(* ===== verification/AgentPolicy.v ===== *)
(** * The policies of an agent definition

    [agentpolicy/policy.go] and [reflex.go]: the JSON of a policy is read strictly, the native
    policy of a definition has defaults and a validation, and a bundle of reflex rules is
    checked when it is loaded and evaluated on the state of a session.

    A JSON text is seen through the tokens of Go's decoder; decoding into a Go type, the
    compiler of regular expressions, the evaluator of triggers and the [agentdef] library are
    parameters. *)

From stdpp Require Import sorting.
From Stdlib Require Import SpecFloat.
From S2P Require Import Prelude GoStrings GoNum.

Open Scope string_scope.
Open Scope nat_scope.
Set Default Proof Using "Type".

(** ** Strict JSON *)

(** Data of a [map[string]any]; an object is the list of its members. *)
Inductive json :=
| JNull
| JBool (b : bool)
| JNum (f : float64)
| JStr (s : string)
| JArr (l : list json)
| JObj (l : list (string * json)).
(** What [Decoder.Token] returns. *)
Inductive Token :=
| TOpenObj | TCloseObj | TOpenArr | TCloseArr
| TStr (s : string) | TNum (f : float64) | TBool (b : bool) | TNull.

Inductive PErr :=
| EToken                 (* the error of the decoder, the end of the input included *)
| ENesting | ENull | EKey | EDelim | EDocument | EDecode
| EData | EExtension | EInvalid (what : string)
| EFuel.

(** [checkObject] reads one value; the loops over members and elements are its [for]s, [dec.More()]
    being false at a closing delimiter and at the end. *)
Fixpoint checkObject (fuel depth : nat) (l : list Token) {struct fuel} : result PErr (list Token) :=
  match fuel with
  | O => Err EFuel
  | S fuel =>
      if 64 <? depth then Err ENesting
      else match l with
           | [] => Err EToken
           | TNull :: _ => Err ENull
           | TOpenObj :: l => checkMembers fuel depth [] l
           | TOpenArr :: l => checkElements fuel depth l
           | (TCloseObj | TCloseArr) :: _ => Err EDelim
           | _ :: l => Ok l
           end
  end
with checkMembers (fuel depth : nat) (seen : list string) (l : list Token) {struct fuel} : result PErr (list Token) :=
  match fuel with
  | O => Err EFuel
  | S fuel =>
      match l with
      | [] => Err EToken
      | (TCloseObj | TCloseArr) :: l => Ok l
      | TStr name :: l =>
          if bool_decide (name ∈ seen) then Err EKey
          else l ← checkObject fuel (depth + 1) l; checkMembers fuel depth (name :: seen) l
      | _ :: _ => Err EKey
      end
  end
with checkElements (fuel depth : nat) (l : list Token) {struct fuel} : result PErr (list Token) :=
  match fuel with
  | O => Err EFuel
  | S fuel =>
      match l with
      | [] => Err EToken
      | (TCloseObj | TCloseArr) :: l => Ok l
      | _ => l ← checkObject fuel (depth + 1) l; checkElements fuel depth l
      end
  end.

(** [nonNull]. *)
Fixpoint nonNull (v : json) : bool :=
  match v with
  | JNull => false
  | JArr l => forallb nonNull l
  | JObj l => forallb (λ kv, nonNull kv.2) l
  | _ => true
  end.

(** [tokenize] answers the tokens of a text and whether its end follows them (or an error). *)
Section Decode.
Context (tokenize : string → list Token * bool).

(** [decode]; [typed] is [Decode] with [DisallowUnknownFields]. *)
Definition decode {T} (typed : string → option T) (data : string) : result PErr T :=
  let '(l, eof) := tokenize data in
  rest ← checkObject (S (2 * length l)) 0 l;
  if negb (bool_decide (rest = []) && eof) then Err EDocument
  else match typed data with
       | None => Err EDecode
       | Some x => if negb (bool_decide (rest = []) && eof) then Err EDocument else Ok x
       end.
(** [decodeData]; [marshal] is [json.Marshal]. *)
Definition decodeData {T} (marshal : json → option string) (typed : string → option T) (data : option (list (string * json))) : result PErr T :=
  match data with
  | None => Err EData
  | Some o =>
      if negb (nonNull (JObj o)) then Err ENull
      else match marshal (JObj o) with None => Err EDecode | Some b => decode typed b end
  end.
End Decode.

(** ** The native policy *)

Record AutoRecall := mkAutoRecall { ar_Enabled : option bool; ar_MinConfidence : option float64 }.
Record NativePolicy := mkNative {
  np_Class : string;
  np_SubagentCompletionPolicy : string;
  np_MessageWakePolicy : string;
  np_WriteClaimGuard : string;
  np_AutoRecall : option AutoRecall;
}.
Definition or_default (s d : string) : string := if bool_decide (s = "") then d else s.
Definition Defaults (p : NativePolicy) : NativePolicy :=
  let r := default (mkAutoRecall None None) (np_AutoRecall p) in
  mkNative (or_default (np_Class p) "advisor") (or_default (np_SubagentCompletionPolicy p) "render_and_wait")
    (or_default (np_MessageWakePolicy p) "auto_summarize") (or_default (np_WriteClaimGuard p) "deny")
    (Some (mkAutoRecall (Some (default true (ar_Enabled r))) (Some (default (f_ratio 4 10) (ar_MinConfidence r))))).

Definition oneOf (value : string) (allowed : list string) : bool := bool_decide (value ∈ allowed).
Definition is_inf (x : float64) : bool := match x with S754_infinity _ => true | _ => false end.
Definition ValidateNative (p : NativePolicy) : bool :=
  oneOf (np_Class p) [""; "advisor"; "process"] &&
  forallb (λ s, oneOf s [""; "render_and_wait"; "auto_summarize"; "batch"]) [np_SubagentCompletionPolicy p; np_MessageWakePolicy p] &&
  oneOf (np_WriteClaimGuard p) [""; "off"; "warn"; "ask"; "deny"] &&
  match np_AutoRecall p with
  | Some (mkAutoRecall _ (Some v)) => negb (is_nan v || is_inf v || SFltb v (f_of_Z 0) || SFltb (f_of_Z 1) v)
  | _ => true
  end.

(** An extension of a definition, and [DecodeNative]. *)
Record Extension := mkExtension { e_Version : string; e_Area : string; e_Data : option (list (string * json)) }.
Definition Version : string := "1".
Definition NativeNamespace : string := "com.hollislabs.nanite/native-policy".
Definition ReflexNamespace : string := "com.hollislabs.nanite/reflex-policy".

Section Extensions.
Context (tokenize : string → list Token * bool) (marshal : json → option string).
(** Decoding into a [NativePolicy] and a [ReflexPolicy], whose bundle is a reference. *)
Context (Ref : Type) (typedNative : string → option NativePolicy) (typedReflex : string → option Ref) (ValidateRef : Ref → bool).

Definition DecodeNative (e : Extension) : result PErr NativePolicy :=
  if negb (bool_decide (e_Version e = Version)) || negb (bool_decide (e_Area e = "harness_profile")) then Err EExtension
  else p ← decodeData tokenize marshal typedNative (e_Data e);
       if ValidateNative p then Ok p else Err (EInvalid "native policy").
Definition DecodeReflex (e : Extension) : result PErr Ref :=
  if negb (bool_decide (e_Version e = Version)) || negb (bool_decide (e_Area e = "behavior")) then Err EExtension
  else p ← decodeData tokenize marshal typedReflex (e_Data e);
       if ValidateRef p then Ok p else Err (EInvalid "ref").
(** [Option]: the validator of a namespace and version, if this host has agreed on it. *)
Definition Option_ (namespace version : string) : option (Extension → bool) :=
  if negb (bool_decide (version = Version)) then None
  else if bool_decide (namespace = NativeNamespace) then Some (λ e, is_ok (DecodeNative e))
  else if bool_decide (namespace = ReflexNamespace) then Some (λ e, is_ok (DecodeReflex e))
  else None.
End Extensions.

(** ** Reflex bundles *)

Record ReflexTrigger := mkTrigger { tr_Kind : string; tr_Spec : string }.
Record ReflexAction := mkAction { ac_Kind : string; ac_Body : string; ac_Reason : string; ac_ToolName : string }.
Record ReflexRule := mkRule {
  r_ID : string;
  r_Name : string;
  r_Priority : Z;
  r_Trigger : ReflexTrigger;
  r_Action : ReflexAction;
}.
Record ReflexBundle := mkBundle { b_Version : string; b_Rules : list ReflexRule }.

Definition field (l : list (string * json)) (k : string) : option json := snd <$> List.find (λ kv, bool_decide (kv.1 = k)) l.
Definition str_field (l : list (string * json)) (k : string) : option string :=
  match field l k with Some (JStr s) => Some s | _ => None end.
(** [math.Trunc(v) == v] for a number. *)
Definition is_whole (v : float64) : bool :=
  match f_trunc v with Some z => SFeqb (f_of_Z z) v | None => false end.

Section Reflex.
Context (regexp_ok : string → bool).
(** The fields a kind of predicate may have; [None] for an unknown kind. *)
Definition allowed (kind : string) : option (list string) :=
  if oneOf kind ["AND"; "OR"] then Some ["clauses"]
  else if oneOf kind ["tool_calls_window"; "cache_read_window"; "input_tokens_window"] then Some ["window"; "op"; "value"]
  else if bool_decide (kind = "mail_unread_count") then Some ["op"; "value"]
  else if bool_decide (kind = "identical_output_window") then Some ["window"]
  else if bool_decide (kind = "output_growth_window") then Some ["window"; "factor"]
  else if bool_decide (kind = "prefix_pressure") then Some ["ratio"; "context_window"]
  else if oneOf kind ["regex_match_window"; "user_regex_window"] then Some ["window"; "pattern"]
  else if bool_decide (kind = "text_regex_window") then Some ["window"; "pattern"; "scope"]
  else if oneOf kind ["scope_tier"; "execution_pattern"] then Some ["op"; "value"]
  else None.
Definition textual (kind : string) : bool := oneOf kind ["scope_tier"; "execution_pattern"].
(** The check of one field. *)
Definition field_ok (kind key : string) (v : json) : bool :=
  if oneOf key ["window"; "context_window"] then
    match v with JNum f => SFltb (f_of_Z 0) f && is_whole f && negb (SFltb (f_of_Z 1000000000) f) | _ => false end
  else if bool_decide (key = "value") then
    if textual kind then true
    else match v with JNum f => negb (SFltb f (f_of_Z 0)) && is_whole f && negb (SFltb (f_of_Z 1000000000) f) | _ => false end
  else if oneOf key ["factor"; "ratio"] then
    match v with JNum f => negb (is_nan f) && negb (is_inf f) && SFltb (f_of_Z 0) f | _ => false end
  else if bool_decide (key = "op") then
    match v with
    | JStr s => oneOf s ["="; "=="; "!="; "<"; ">"; "<="; ">="] && (negb (textual kind) || oneOf s ["="; "=="; "!="])
    | _ => false
    end
  else if bool_decide (key = "scope") then match v with JStr s => oneOf s ["user"; "assistant"; "all"] | _ => false end
  else true.
(** [validatePredicate]; every level of clauses is one deeper, at most sixteen. *)
Fixpoint validatePredicate (fuel : nat) (n : list (string * json)) : bool :=
  match fuel with
  | O => false                                              (* nesting exceeds 16 *)
  | S fuel =>
      nonNull (JObj n) &&
      let kind := default "" (str_field n "kind") in
      match allowed kind with
      | None => false
      | Some keys =>
          (if oneOf kind ["AND"; "OR"] then
             match field n "clauses" with
             | Some (JArr l) => (0 <? length l) && (length l <=? 128) &&
                 forallb (λ c, match c with JObj m => validatePredicate fuel m | _ => false end) l
             | _ => false
             end
           else if oneOf kind ["regex_match_window"; "user_regex_window"; "text_regex_window"] then
             match str_field n "pattern" with Some p => negb (bool_decide (p = "")) && regexp_ok p | None => false end
           else if textual kind then match str_field n "value" with Some s => negb (bool_decide (s = "")) | None => false end
           else true) &&
          forallb (λ kv, oneOf kv.1 ("kind" :: keys) && field_ok kind kv.1 kv.2) n
      end
  end.
Definition predicate_fuel : nat := 17.

Context (tokenize : string → list Token * bool).
(** The decoders of the three specs: the name of an event, the ticks of an interval, a predicate. *)
Context (typedName : string → option string) (typedTicks : string → option Z) (typedObject : string → option (list (string * json))).

Definition ValidateTrigger (t : ReflexTrigger) : bool :=
  if bool_decide (tr_Kind t = "event") then
    match decode tokenize typedName (tr_Spec t) with Ok name => negb (bool_decide (trim_space name = "")) | Err _ => false end
  else if bool_decide (tr_Kind t = "interval") then
    match decode tokenize typedTicks (tr_Spec t) with Ok n => (0 <? n)%Z | Err _ => false end
  else if bool_decide (tr_Kind t = "predicate") then
    match decode tokenize typedObject (tr_Spec t) with Ok n => validatePredicate predicate_fuel n | Err _ => false end
  else false.

(** The kinds of actions of the reflex library. *)
Context (ActionInjectReminder ActionHaltSession ActionForceToolChoice : string).
Definition blank (s : string) : bool := bool_decide (trim_space s = "").
Definition ValidateAction (a : ReflexAction) : bool :=
  let only (mine x y : string) := negb (blank mine) && bool_decide (x = "") && bool_decide (y = "") in
  if bool_decide (ac_Kind a = ActionInjectReminder) then only (ac_Body a) (ac_Reason a) (ac_ToolName a)
  else if bool_decide (ac_Kind a = ActionHaltSession) then only (ac_Reason a) (ac_Body a) (ac_ToolName a)
  else if bool_decide (ac_Kind a = ActionForceToolChoice) then only (ac_ToolName a) (ac_Body a) (ac_Reason a)
  else false.

Fixpoint validateRules (seen : list string) (l : list ReflexRule) : option string :=
  match l with
  | [] => None
  | r :: l =>
      if blank (r_ID r) || blank (r_Name r) || bool_decide (r_ID r ∈ seen) then Some "reflex rule requires unique id and name"
      else if negb (ValidateTrigger (r_Trigger r)) || negb (ValidateAction (r_Action r)) then Some ("reflex " +:+ r_ID r)
      else validateRules (r_ID r :: seen) l
  end.
(** [ParseReflexBundle]. *)
Definition ParseReflexBundle (ArtifactDigest : string → string) (typedBundle : string → option ReflexBundle) (data digest : string)
  : result PErr ReflexBundle :=
  if (1048576 <? Z.of_nat (String.length data))%Z then Err (EInvalid "reflex bundle exceeds 1 MiB")
  else if negb (bool_decide (ArtifactDigest data = digest)) then Err (EInvalid "reflex bundle digest mismatch")
  else
    b ← decode tokenize typedBundle data;
    if negb (bool_decide (b_Version b = Version)) then Err (EInvalid "unsupported reflex bundle version")
    else if (length (b_Rules b) =? 0) || (128 <? length (b_Rules b)) then Err (EInvalid "reflex bundle requires one to 128 rules")
    else match validateRules [] (b_Rules b) with Some e => Err (EInvalid e) | None => Ok b end.

(** The rules that fire; [fires] is the evaluator on the state, [alive] the context at each rule. *)
Fixpoint collect (fires : ReflexTrigger → result PErr bool) (alive : list bool) (l : list ReflexRule) : result PErr (list ReflexRule) :=
  match l with
  | [] => Ok []
  | r :: l =>
      if negb (default true (head alive)) then Err (EInvalid "canceled")
      else
        b ← fires (r_Trigger r);
        rest ← collect fires (tail alive) l;
        Ok (if (b : bool) then r :: rest else rest)
  end.
Definition rule_le (a b : ReflexRule) : Prop :=
  (r_Priority b < r_Priority a)%Z ∨ r_Priority a = r_Priority b ∧ String.le (r_ID a) (r_ID b).
#[global] Instance rule_le_dec : RelDecision rule_le.
Proof. intros a b. unfold rule_le. apply _. Defined.
Definition halts (r : ReflexRule) : bool := bool_decide (ac_Kind (r_Action r) = ActionHaltSession).
Definition Evaluate (fires : ReflexTrigger → result PErr bool) (alive : list bool) (b : ReflexBundle) : result PErr (list ReflexRule) :=
  fired ← collect fires alive (b_Rules b);
  let fired := merge_sort rule_le fired in
  match List.find halts fired with
  | Some r => Ok [r]
  | None => Ok fired
  end.
End Reflex.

What needs to be done:
Take each line of the material above that holds the string "struct" and copy it.

Output of the exercise:
Fixpoint checkObject (fuel depth : nat) (l : list Token) {struct fuel} : result PErr (list Token) :=
with checkMembers (fuel depth : nat) (seen : list string) (l : list Token) {struct fuel} : result PErr (list Token) :=
with checkElements (fuel depth : nat) (l : list Token) {struct fuel} : result PErr (list Token) :=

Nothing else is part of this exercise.